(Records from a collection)

========================================================================

(* ===== verification/Effect.v ===== *)
(** * Effect: the journal of external effects

    Package [internal/actionauth]: [effect.go] (types and [EffectIdentity]),
    [postgres.go], [effect_postgres.go], [browser_read.go] and
    [browser_preparation_rejection.go] (the evidence of absence),
    [browser_login.go], [sso_effect.go] and [credential_control.go] (the
    evidence of a login), [input_claim.go], [task_policy.go] and [budget.go].
    The tables are the record [effect_db], which extends the tables of the
    work queue; everything else a deployment keeps is [ed_rest].  The guards
    a deployment installs are the record [DispatchGuards]: they see the whole
    database and change at most [ed_rest].  The JSON columns hold Go values;
    [column] is what is read back of a value that was stored. *)
From Stdlib Require Import Ascii.
From stdpp Require Import pretty sorting.
From S2P Require Import Prelude GoStrings GoHash GoTime Ownership Run Input Approval.
Open Scope Z_scope.
Open Scope go_scope.

(** ** Types *)

Definition StatePrepared : string := "prepared".
Definition StateAllowed : string := "allowed".
Definition StateExecuting : string := "executing".
Definition StateConfirmed : string := "effect_confirmed".
Definition StateAbsent : string := "effect_absent".
Definition StateUnknown : string := "effect_unknown".

Definition EffectRead : string := "read".
Definition EffectPrepare : string := "prepare".
Definition EffectCommit : string := "commit".

(** [browserauth]: the protocol of one login. *)
Definition LoginTool : string := "browser.login".
Definition LoginRevision : string := "1".
Definition LoginVerification : string := "browser_login_v1".

Record SecretRef := mkSecretRef { sr_type : string; sr_alias : string; sr_field : string }.
Record LoginScope := mkLoginScope {
  ls_browser : string; ls_expected_url : string; ls_target_url : string; ls_form : string;
  ls_username : string; ls_password : string }.
Record LoginArgs := mkLoginArgs {
  la_scope : LoginScope; la_version : Z; la_username_ref : SecretRef;
  la_password_ref : SecretRef }.
Record Proof_ := mkProof {
  pf_protocol : string; pf_submitted_once : bool; pf_authenticated_read : bool;
  pf_anonymous_challenge : bool }.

========================================================================

_Problem description_: Beginning with the line that holds "ls_browser : string;", please give again each line exactly until the records end, and include that final line.

_Response_:
  ls_browser : string; ls_expected_url : string; ls_target_url : string; ls_form : string;
  ls_username : string; ls_password : string }.
Record LoginArgs := mkLoginArgs {
  la_scope : LoginScope; la_version : Z; la_username_ref : SecretRef;
  la_password_ref : SecretRef }.
Record Proof_ := mkProof {
  pf_protocol : string; pf_submitted_once : bool; pf_authenticated_read : bool;
  pf_anonymous_challenge : bool }.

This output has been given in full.